Ini tentu saja sebuah tantangan baru agar tetap bisa bertahan di masa pandemi. Seperti yang dilakukan mahasiswa Universitas Wijaya Putra (UWP) Surabaya yang berbisnis ikan cupang hias.

"Saat pandemi, aktivitas masyarakat Indonesia cenderung ada di rumah dengan pembatasan pergerakan dan mobilitas. Nah, kami akhirnya punya ide bisnis ini," kata dosen pembimbing tim de_BETTA_cultum UWP, Nurleila Jum'ati, S.Psi., MM., M.Psi.,

Menurut Lela --panggilan karib Nurleila Jum'ati, tim de_BETTA_cultum lolos pendanaan Kegiatan Berwirausaha Mahasiswa Indonesia (KBMI) yang diselenggarakan oleh Kemendikbud Ristek. Para mahasiswa yang terlibat dalam proyek ini adalah Vio Jhondan Putra (Ketua, Teknik Informatika), Joko Slamet (Anggota, Teknik Industri), Fajar Romadon (Anggota, Akuntansi), Dela Kristiana (Anggota, Akuntansi). 
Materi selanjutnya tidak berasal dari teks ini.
(** [a ?? b] on a nullable value *)
Definition nullish {A} (a : option A) (b : A) : A :=
  match a with Some x => x | None => b end.

(** A template-literal hole [${v}] for a possibly undefined string. *)
Definition interpolate (v : option string) : string :=
  match v with Some s => s | None => "undefined" end.

(** [Array.prototype.sort(cmp)].  ECMAScript requires the sort to be
    stable; for a consistent comparator every stable sort produces the
    same array, here computed by insertion from the right: an element
    goes in front of the first one it does not compare greater than. *)
Section Sort.
Context {A : Type} (cmp : A -> A -> Z).

Fixpoint insert (x : A) (l : list A) : list A :=
  match l with
  | [] => [x]
  | y :: l' => if cmp x y <=? 0 then x :: l else y :: insert x l'
  end.

Fixpoint sort (l : list A) : list A :=
  match l with
  | [] => []
  | x :: l' => insert x (sort l')
  end.

End Sort.

End Js.

Declare Scope prog_scope.
Delimit Scope prog_scope with prog.
Notation "x <- m ;; k" := (Js.bind m (fun x => k))
  (at level 61, m at next level, right associativity) : prog_scope.
Notation "m ;; k" := (Js.bind m (fun _ => k))
  (at level 61, right associativity) : prog_scope.

(* ================================================================== *)
(** ** The migration bootstrap: [migrations()]                         *)
(* ================================================================== *)

Module Migrations.
Import Js.
Local Open Scope prog_scope.

(** *** The Prisma migration engine, as the code sees it *)

(** [DiagnoseMigrationHistoryOutput]: the code reads only
    [history?.diagnostic]; [history] is null when the database and the
    migrations directory agree. *)
Record HistoryDiagnostic : Type := mkHistory { diagnostic : string }.
Record DiagnoseOutput : Type := mkDiagnose { history : option HistoryDiagnostic }.

(** The external calls, over a database state [DB].  [newMigrate] is
    [new Migrate(schemaPath)]; [applyMigrations] returns the database it
    left behind together with the error it threw, if any. *)
Record Engine (DB : Type) : Type := mkEngine {
  newMigrate : DB -> option Error;
  ensureDatabaseExists : DB -> Error + DB;
  diagnoseMigrationHistory : DB -> Error + DiagnoseOutput;
  applyMigrations : DB -> option Error * DB
}.
Arguments newMigrate {DB} _ _.
Arguments ensureDatabaseExists {DB} _ _.
Arguments diagnoseMigrationHistory {DB} _ _.
Arguments applyMigrations {DB} _ _.

(** *** Observable effects *)

Inductive Level : Type := debug | info | error.

Inductive Event : Type :=
| Log (lvl : Level) (msg : string)   (* logger.<lvl>(msg) *)
| LogError (e : Error)               (* logger.error(error) *)
| Connected                          (* new Migrate(...) returned *)
| EnsureCall                         (* ensureDatabaseExists(...) *)
| DiagnoseCall                       (* migrate.diagnoseMigrationHistory(...) *)
| ApplyCall                          (* migrate.applyMigrations() *)
| Stop                               (* migrate.stop() *)
| ProcessExit (code : Z).            (* process.exit(code) *)

(** The world of [migrations]: the database and the effects so far. *)
Record World (DB : Type) : Type := mkWorld { db : DB; trace : list Event }.
Arguments mkWorld {DB} _ _.
Arguments db {DB} _.
Arguments trace {DB} _.

Section Program.
Context {DB : Type} (E : Engine DB).
(** [process.env.DATABASE_URL] *)
Variable DATABASE_URL : option string.

Definition emit (ev : Event) : Prog (World DB) unit :=
  modify (fun w => mkWorld (db w) (trace w ++ [ev])).

Definition logger (lvl : Level) (msg : string) : Prog (World DB) unit :=
  emit (Log lvl msg).

Definition new_Migrate : Prog (World DB) unit :=
  fun w =>
    match newMigrate E (db w) with
    | Some e => (Throw e, w)
    | None => emit Connected w
    end.

Definition ensure_database_exists : Prog (World DB) unit :=
  fun w =>
    let t1 := trace w ++ [EnsureCall] in
    match ensureDatabaseExists E (db w) with
    | inl e => (Throw e, mkWorld (db w) t1)
    | inr d => (Val tt, mkWorld d t1)
    end.

Definition migrate_diagnoseMigrationHistory : Prog (World DB) DiagnoseOutput :=
  fun w =>
    let t1 := trace w ++ [DiagnoseCall] in
    match diagnoseMigrationHistory E (db w) with
    | inl e => (Throw e, mkWorld (db w) t1)
    | inr d => (Val d, mkWorld (db w) t1)
    end.
Lemma issue_id_parts_eq issn_id year volume number supplement :
  issue_id_parts issn_id year volume number supplement
  = (v ← component "v" volume;
     n ← component "n" number;
     s ← component "s" supplement;
     Ok (plain issn_id ++ plain year ++ v ++ n ++ s)%list).
Proof.
  unfold issue_id_parts.
  set (data := list_to_map _).
  assert (mjoin (data !! "issn_id") = issn_id) as Hi by reflexivity.
  assert (mjoin (data !! "year") = year) as Hy by reflexivity.
  assert (mjoin (data !! "volume") = volume) as Hv by reflexivity.
  assert (mjoin (data !! "number") = number) as Hn by reflexivity.
  assert (mjoin (data !! "supplement") = supplement) as Hs by reflexivity.
  set (_id := fold_left _ _ _).
  assert (_id = (plain issn_id ++ plain year)%list) as ->.
  { subst _id. unfold fold_left. rewrite Hi, Hy. unfold plain.
    destruct issn_id as [i|], year as [y|]; try done;
      try destruct (negb (String.eqb i "")); try done;
      try destruct (negb (String.eqb y "")); done. }
  clearbody data. cbn [for_components].
  rewrite append_component_eq, Hv.
  destruct (component "v" volume) as [v|]; [|done]. rewrite !bind_Ok.
  rewrite append_component_eq, Hn.
  destruct (component "n" number) as [n|]; [|done]. rewrite !bind_Ok.
  rewrite append_component_eq, Hs.
  destruct (component "s" supplement) as [s|]; [|done]. rewrite !bind_Ok.
  by rewrite <- !app_assoc.
Qed.

End IssueIdFacts.

Module IssueIdProofs.
Import Py KernelGate PyFacts IssueIdFacts IssueIdSpec.

Lemma component_safe prefix o :
  safe o = true -> component prefix o = Ok (labelled prefix o).
Proof.
  destruct o as [value|]; [|done]. unfold safe, component, labelled, normal.
  destruct (String.eqb value ""); [done|]. simpl negb. cbv iota.
  destruct (isdecimal value) eqn:Hd.
  - intros _. rewrite (isdecimal_isdigit _ Hd), (int_decimal _ Hd). done.
  - destruct (isdigit value); [done|]. done.
Qed.

Lemma numeric_safe o : numeric o = true -> safe o = true.
Proof.
  destruct o as [value|]; [|done]. unfold numeric, safe. intros H.
  by rewrite H, (isdecimal_isdigit _ H).
Qed.

Lemma numeric_pad k o : numeric o = true -> numeric (pad k o) = true.
Proof. destruct o; [apply isdecimal_zeros | done]. Qed.

Lemma labelled_pad prefix k o :
  numeric o = true -> labelled prefix (pad k o) = labelled prefix o.
Proof.
  destruct o as [value|]; [|done]. unfold numeric, pad, labelled. simpl.
  intros H. rewrite !isdecimal_nonempty by auto using isdecimal_zeros.
  unfold normal. rewrite H, isdecimal_zeros by done.
  by rewrite int_zeros, int_decimal by done.
Qed.

(** The identity, when no component trips [int]. *)
Lemma issue_id_safe issn_id year volume number supplement :
  safe volume = true -> safe number = true -> safe supplement = true ->
  issue_id issn_id year volume number supplement
  = Ok (join "-" (plain issn_id ++ plain year ++ labelled "v" volume
                    ++ labelled "n" number ++ labelled "s" supplement)).
Proof.
  intros Hv Hn Hs. unfold issue_id.
  rewrite issue_id_parts_eq, !component_safe by done. done.
Qed.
Pihaknya memilih proyek ini karena saat pandemi, aktifitas dilakukan di rumah, BDR (Belajar dari rumah), WFH (bekerja di rumah). Rumah yang menjadi sentral aktivitas perlu diperindah agar penghuninya betah. Salah satu memperindah rumah dengan memelihara ikan cupang hias. "Banyak manfaat yang diperoleh dengan memelihara ikan cupang hias ini," tutur Lela.

Selain untuk memperindah rumah, memelihara ikan cupang hias pun dapat meningkatkan salah satu hormone kebahagiaan yaitu oksitosin. Hormon oksitosin akan muncul Ketika individu bermain dengan hewan peliharaan. Manfaat hormon oksitosin antara lain, seperti mengurangi rasa sakit, mengurangi stres dan membuat perasaan membaik. Selain itu, oksitoksin juga membantu dalam meningkatkan kepercayaan dan ikatan emosional antara individu di dalam rumah.
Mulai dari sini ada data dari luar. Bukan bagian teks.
(** * Further properties of the wrappers *)

(** ** Construction and the lifetime of a handle *)

(** X1: whatever [curl_easy_init] returns, the default constructor throws
    the located error of line 54 when it is null (no object exists, so no
    handle is released) and otherwise returns an object holding exactly
    that handle; it never returns an object holding null; and an object it
    returns, once destroyed, has had its handle released exactly once. *)
Theorem easy_ctor_owns_init_result (E : env) (w w' : world) (h : Z) :
  curl_easy_init E w = (Ok h, w') →
  (h = nullptr → fits_int (fmt_loc (FILE_cpp E) 54 acquire_msg) →
   ∃ e, easy_ctor E w = (Throw e, w')
        ∧ error_what e = what_loc (FILE_cpp E) 54 acquire_msg
        ∧ w_trace w' = w_trace w ++ [Call_easy_init])
  ∧ (h ≠ nullptr →
     easy_ctor E w = (Ok {| handle_ := h |}, w')
     ∧ w_trace ((x ← easy_ctor E; easy_dtor x) w).2
       = w_trace w ++ [Call_easy_init; Call_easy_cleanup h]
     ∧ w_easy ((x ← easy_ctor E; easy_dtor x) w).2 !! h = None)
  ∧ (∀ x w'', easy_ctor E w = (Ok x, w'') → handle_ x ≠ nullptr).
Proof.
  intros Hinit.
  assert (Hctor : easy_ctor E w
            = (if decide (h = nullptr)
               then throw_new (ERROR E acquire_msg 54)
               else mret {| handle_ := h |}) w').
  { unfold easy_ctor. by rewrite (bind_run _ _ _ _ _ Hinit). }
  rewrite Hctor. unfold ERROR. split; [|split].
  - intros -> Hfit. rewrite decide_True by done.
    rewrite error_ctor_loc_what by done. eexists. split; [done|].
    split; [done|]. revert Hinit. unfold curl_easy_init.
    destruct (easy_init_ok E (w_trace w)); by intros [= <-].
  - intros Hne. rewrite decide_False in * by done. split; [done|].
    rewrite (bind_run _ _ _ _ _ Hctor). simpl.
    revert Hinit. unfold curl_easy_init.
    destruct (easy_init_ok E (w_trace w)); intros [= <- <-]; simpl.
    + split; [by rewrite <-app_assoc|]. apply lookup_delete_eq.
    + done.
  - intros x w''. case_decide as Hh.
    + destruct (error_ctor_loc _ _ _); discriminate.
    + by intros [= <- _].
Qed.

(** Both cases on a run: a library without handles, and one handing out
    address 1. *)
Lemma easy_ctor_owns_init_result_witness :
  (∃ e w', easy_ctor failing_env empty_world = (Throw e, w')
           ∧ error_what e
             = what_loc "curl++.cpp" 54 "Failed to aquire CURL easy handle")
  ∧ (∃ w', easy_ctor sample_env empty_world = (Ok {| handle_ := 1 |}, w')).
Proof.
  split.
  - destruct (easy_ctor_owns_init_result failing_env empty_world _ 0 eq_refl)
      as (Hnull & _ & _).
    destruct Hnull as (e & H1 & H2 & _); [reflexivity | by vm_compute |].
    by eexists _, _.
  - destruct (easy_ctor_owns_init_result sample_env empty_world _ 1 eq_refl)
      as (_ & Hok & _).
    destruct Hok as (H & _); [discriminate|]. by eexists.
Defined.
(** * censor-ai: the segment merger and the frame decision engine

    A shallow embedding of [backend/main.go] (the analyzer [processVideo],
    the editor [blurInappropriateContent] / [trimInappropriateContent],
    the rating scale [getRatingValue] and the request validation of
    [convertVideo]), followed by the properties of the specification.

    Modelling choices.
    - Go's [float64] is Rocq's primitive binary64 [float]: the same IEEE 754
      format and rounding, so every evaluation below is bit-exact.
    - Go's [int] is [Z]; frame indices never leave the non-negative range.
    - Go strings are byte strings, here [string] (a list of [ascii] bytes).
    - [map[string]bool] used as a set is stdpp's [gset string].
    - [strings.ToLower] and [strings.TrimSpace] are modelled on ASCII
      strings, where they act on bytes. What is stated of the notes of
      arbitrary strings is stated of [mergeWith], the merger with the
      library's normalisation as a parameter.
    - [sort.Slice] is not stable: what depends on the order in which the
      segments are scanned is stated for every arrangement of them.
    - The collaborators (video decoder, JPEG encoder, classifier, JSON
      decoder, upload store) are inputs: a video is the list of frames the
      decoder yields, and every frame carries what the encoder and the
      classifier answer for it. *)

From Stdlib Require Import Floats ZArith String Ascii List Bool Lia.
From stdpp Require Import gmap strings sorting.
Import ListNotations.

#[local] Set Warnings "-inexact-float,-clear-no-such-hyp".

Local Open Scope string_scope.
Local Open Scope list_scope.
Local Open Scope Z_scope.

(** ** Data model *)

(** [type RatingResult struct { Start, End float64; Rating, Notes string }];
    [End] is a reserved word of Rocq, hence [End_]. *)
Record RatingResult := mkRatingResult {
  Start  : float;
  End_   : float;
  Rating : string;
  Notes  : string
}.

(** ** Floating-point comparisons and conversions *)

Module F.

Definition le (x y : float) : Prop := PrimFloat.leb x y = true.
Definition lt (x y : float) : Prop := PrimFloat.ltb x y = true.

(** [float64(i)] for a non-negative [int]. *)
Definition of_int (i : Z) : float := PrimFloat.of_uint63 (Uint63.of_Z i).

(** [int(f)]: truncation towards zero. Go leaves the result
    implementation-dependent when the value does not fit (NaN, infinities,
    magnitudes from 2^63 on): [None]. *)
Definition to_int (f : float) : option Z :=
  match Prim2SF f with
  | S754_zero _ => Some 0
  | S754_finite s m e =>
      let a := if 0 <=? e then Z.shiftl (Z.pos m) e
               else Z.shiftr (Z.pos m) (- e) in
      let v := if s then - a else a in
      if (- 2 ^ 63 <=? v) && (v <? 2 ^ 63) then Some v else None
  | _ => None
  end.

End F.

(** ** The [strings] and [sort] functions used by the merger *)

Module Strings.

(** [strings.Split(s, sep)] for a one-byte separator: [n] separators give
    [n + 1] pieces, and the empty string gives one empty piece. *)
Fixpoint Split (s : string) (sep : ascii) : list string :=
  match s with
  | EmptyString => [EmptyString]
  | String c rest =>
      if Ascii.eqb c sep then EmptyString :: Split rest sep
      else match Split rest sep with
           | tok :: toks => String c tok :: toks
           | [] => [String c EmptyString]
           end
  end.

(** [strings.ToLower] on ASCII strings: [A]..[Z] go to [a]..[z] and the
    other bytes are kept. Go's function is this one when every byte of the
    string is below 128; on other strings it decodes UTF-8 and maps every
    rune by the Unicode tables, which this definition does not. What is
    stated about notes beyond ASCII is stated of [mergeWith] below, where
    the library's normalisation is a parameter. *)
Definition lower_byte (c : ascii) : ascii :=
  let n := N_of_ascii c in
  if ((65 <=? n) && (n <=? 90))%N then ascii_of_N (n + 32) else c.

Fixpoint ToLower (s : string) : string :=
  match s with
  | EmptyString => EmptyString
  | String c rest => String (lower_byte c) (ToLower rest)
  end.

(** The ASCII white space of [unicode.IsSpace]: tab, line feed, vertical
    tab, form feed, carriage return, space. [strings.TrimSpace] also trims
    the white space beyond ASCII (U+0085, U+00A0 and the Unicode space
    separators); [TrimSpace] below is Go's function on strings whose first
    and last bytes that are not ASCII white space are ASCII bytes, and in
    particular on ASCII strings. *)
Definition is_space (c : ascii) : bool :=
  let n := N_of_ascii c in
  (((9 <=? n) && (n <=? 13)) || (n =? 32))%N.

Fixpoint TrimLeft (s : string) : string :=
  match s with
  | EmptyString => EmptyString
  | String c rest => if is_space c then TrimLeft rest else s
  end.

(** Drops the trailing white space: a space is kept only when something
    that is kept follows it. *)
Fixpoint TrimRight (s : string) : string :=
  match s with
  | EmptyString => EmptyString
  | String c rest =>
      match TrimRight rest with
      | EmptyString => if is_space c then EmptyString else String c EmptyString
      | kept => String c kept
      end
  end.

Definition TrimSpace (s : string) : string := TrimRight (TrimLeft s).

(** [strings.Join(elems, sep)]. *)
Fixpoint Join (elems : list string) (sep : string) : string :=
  match elems with
  | [] => EmptyString
  | [e] => e
  | e :: rest => (e ++ sep ++ Join rest sep)%string
  end.

(** The order of [sort.Strings]: byte-wise lexicographic. *)
Definition le (s1 s2 : string) : Prop := String.leb s1 s2 = true.

#[export] Instance le_dec : RelDecision le.
Proof. intros s1 s2. unfold le. apply _. Defined.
Kemendikbud Ristek yang mengusung inovasi pembelajaran dengan konsep Merdeka Belajar, Kampus Merdeka (MBKM) memberikan peluang yang besar bagi mahasiswa untuk mengembangkan kewirausahaan atau bisnisnya.

Dalam mengembangkan bisnis yang sudah berjalan setahun ini, tim mengembangkan strategi pemasaran melalui paket penjualan hampers atau stater pack ikan cupang hias yang terdiri dari ikan cupang, unique solitaire, pakan, garam grosok, daun Ketapang, obat untuk white spot, serok ikan dan kartu ucapan terima kasih beserta quarantee card. Paket tersebut dipacking dalam kardus, yang sekarang lagi booming dengan nama hampers.
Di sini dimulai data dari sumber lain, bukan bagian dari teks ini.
(** A React state setter: the new state is committed and can be observed. *)
Definition setState (f : HookState → HookState) : Js () := λ w,
  let s := f (hook w) in
  (Normal (),
   {| hook := s; uipath := uipath w;
      trace := trace w; observed := observed w ++ [render s] |}).

(** An assignment to the [current] property of a ref: no render follows. *)
Definition setRef (f : HookState → HookState) : Js () := λ w,
  (Normal (),
   {| hook := f (hook w); uipath := uipath w;
      trace := trace w; observed := observed w |}).

Definition setSdkModule (f : SdkModule → SdkModule) : Js () := λ w,
  (Normal (),
   {| hook := hook w; uipath := f (uipath w);
      trace := trace w; observed := observed w |}).

(** ** [lib/uipath.ts] *)

Definition initializeSdk (cfg : UiPathConfig) : Js () :=
  perform (NewUiPath cfg);;
  setSdkModule (λ m, {| sdk := {| config := cfg; tokenUpdates := [] |};
                        sdkInitialized := sdkInitialized m |});;
  setSdkModule (λ m, {| sdk := sdk m; sdkInitialized := true |});;
  perform (ConsoleLog "[UiPath SDK] Initialized with Action Center config").

Definition updateToken (newToken : string) : Js () :=
  perform (SdkUpdateToken newToken);;
  setSdkModule (λ m, {| sdk := {| config := config (sdk m);
                                  tokenUpdates := tokenUpdates (sdk m) ++ [newToken] |};
                        sdkInitialized := sdkInitialized m |});;
  perform (ConsoleLog "[UiPath SDK] Token updated").

(** ** [useActionContext] *)

Definition with_taskData (v : option ActionCenterData.t) (s : HookState) : HookState :=
  {| taskData := v; formData := formData s; theme := theme s;
     language := language s; hasActionCenterData := hasActionCenterData s;
     initialDataRef := initialDataRef s; isInitializedRef := isInitializedRef s |}.

Definition with_formData (v : ActionFormData) (s : HookState) : HookState :=
  {| taskData := taskData s; formData := v; theme := theme s;
     language := language s; hasActionCenterData := hasActionCenterData s;
     initialDataRef := initialDataRef s; isInitializedRef := isInitializedRef s |}.

Definition with_theme (v : option Theme) (s : HookState) : HookState :=
  {| taskData := taskData s; formData := formData s; theme := v;
     language := language s; hasActionCenterData := hasActionCenterData s;
     initialDataRef := initialDataRef s; isInitializedRef := isInitializedRef s |}.

Definition with_language (v : string) (s : HookState) : HookState :=
  {| taskData := taskData s; formData := formData s; theme := theme s;
     language := v; hasActionCenterData := hasActionCenterData s;
     initialDataRef := initialDataRef s; isInitializedRef := isInitializedRef s |}.

Definition with_hasActionCenterData (v : bool) (s : HookState) : HookState :=
  {| taskData := taskData s; formData := formData s; theme := theme s;
     language := language s; hasActionCenterData := v;
     initialDataRef := initialDataRef s; isInitializedRef := isInitializedRef s |}.

Definition with_initialDataRef (v : ActionFormData) (s : HookState) : HookState :=
  {| taskData := taskData s; formData := formData s; theme := theme s;
     language := language s; hasActionCenterData := hasActionCenterData s;
     initialDataRef := v; isInitializedRef := isInitializedRef s |}.

Definition with_isInitializedRef (v : bool) (s : HookState) : HookState :=
  {| taskData := taskData s; formData := formData s; theme := theme s;
     language := language s; hasActionCenterData := hasActionCenterData s;
     initialDataRef := initialDataRef s; isInitializedRef := v |}.

Definition setTaskData v : Js () := setState (with_taskData v).
Definition setFormData v : Js () := setState (with_formData v).
Definition setTheme v : Js () := setState (with_theme v).
Definition setLanguage v : Js () := setState (with_language v).
Definition setHasActionCenterData v : Js () := setState (with_hasActionCenterData v).

(** [setFormData((prev) => ...)]: the updater is run on the previous
    snapshot, with whatever effects it performs, and its result is
    committed.  The updater is run once, as React does in production; in
    development under StrictMode React calls it a second time, which repeats
    the effects inside it and changes nothing else. *)
Definition setFormDataWith (updater : ActionFormData → Js ActionFormData) : Js () :=
  s ← getHook;
  updated ← updater (formData s);
  setFormData updated.

Definition notifyDataChanged (h : Host) (data : ActionFormData) : Js () :=
  try_catch (hostCall h (DataChanged data)) (mret ()).

(** The callback handed to [getTaskDetailsFromActionCenter]: what the hook
    does with one received envelope. *)
Definition onTaskDetails (d : ActionCenterData.t) : Js () :=
  perform (ConsoleLog "[Action Context] Received data from Action Center:");;
  setTaskData (Some d);;
  match truthy (ActionCenterData.baseUrl d), truthy (ActionCenterData.orgName d),
        truthy (ActionCenterData.tenantName d), truthy (ActionCenterData.token d) with
  | Some b, Some o, Some t, Some k =>
      initializeSdk {| cfg_baseUrl := b; cfg_orgName := o;
                       cfg_tenantName := t; cfg_secret := k |}
  | _, _, _, _ => mret ()
  end;;
  match truthy (ActionCenterData.newToken d) with
  | Some t => updateToken t
  | None => mret ()
  end;;
  setTheme (nullish (ActionCenterData.newTheme d) (ActionCenterData.theme d));;
  setLanguage (default "en" (nullish (ActionCenterData.newLanguage d)
                                     (ActionCenterData.language d)));;
  match ActionCenterData.data d with
  | Some fd => setFormData fd;; setRef (with_initialDataRef fd)
  | None => mret ()
  end;;
  setHasActionCenterData true.

(** The mount effect.  [h] is the host's behaviour during this run. *)
Definition mountEffect (h : Host) : Js () :=
  s ← getHook;
  if isInitializedRef s then mret ()
  else
    setRef (with_isInitializedRef true);;
    try_catch
      (hostCall h GetTaskDetailsFromActionCenter;;
       hostCall h InitializeInActionCenter;;
       perform (ConsoleLog "[Action Context] Initialized - waiting for Action Center data"))
      (perform (ConsoleError "[Action Context] Failed to initialize:")).

Definition updateField (h : Host) (fieldName : string) (value : JsValue) : Js () :=
  setFormDataWith (λ prev,
    let updated := <[fieldName := value]> prev in
    notifyDataChanged h updated;;
    mret updated).

(** [{ ...prev, ...data }]: the properties of [data] win. *)
Definition updateFormData (h : Host) (data : ActionFormData) : Js () :=
  setFormDataWith (λ prev,
    let updated := data ∪ prev in
    notifyDataChanged h updated;;
    mret updated).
Selama bulan Agustus paket tersebut dijaual dengan harga Rp 75 ribu,  dengan berbagai media penjualan, baik FB, IG maupun tik tok yang dimiliki oleh tim de_BETTA_cultum. Capaian yang diraih oleh tim de_BETTA_cultum yaitu sudah mendapatkan legalitas berupa NIB (Nomor Induk Berwirausaha) dan IUMK (Izin Usaha Mikro Kecil). (nin)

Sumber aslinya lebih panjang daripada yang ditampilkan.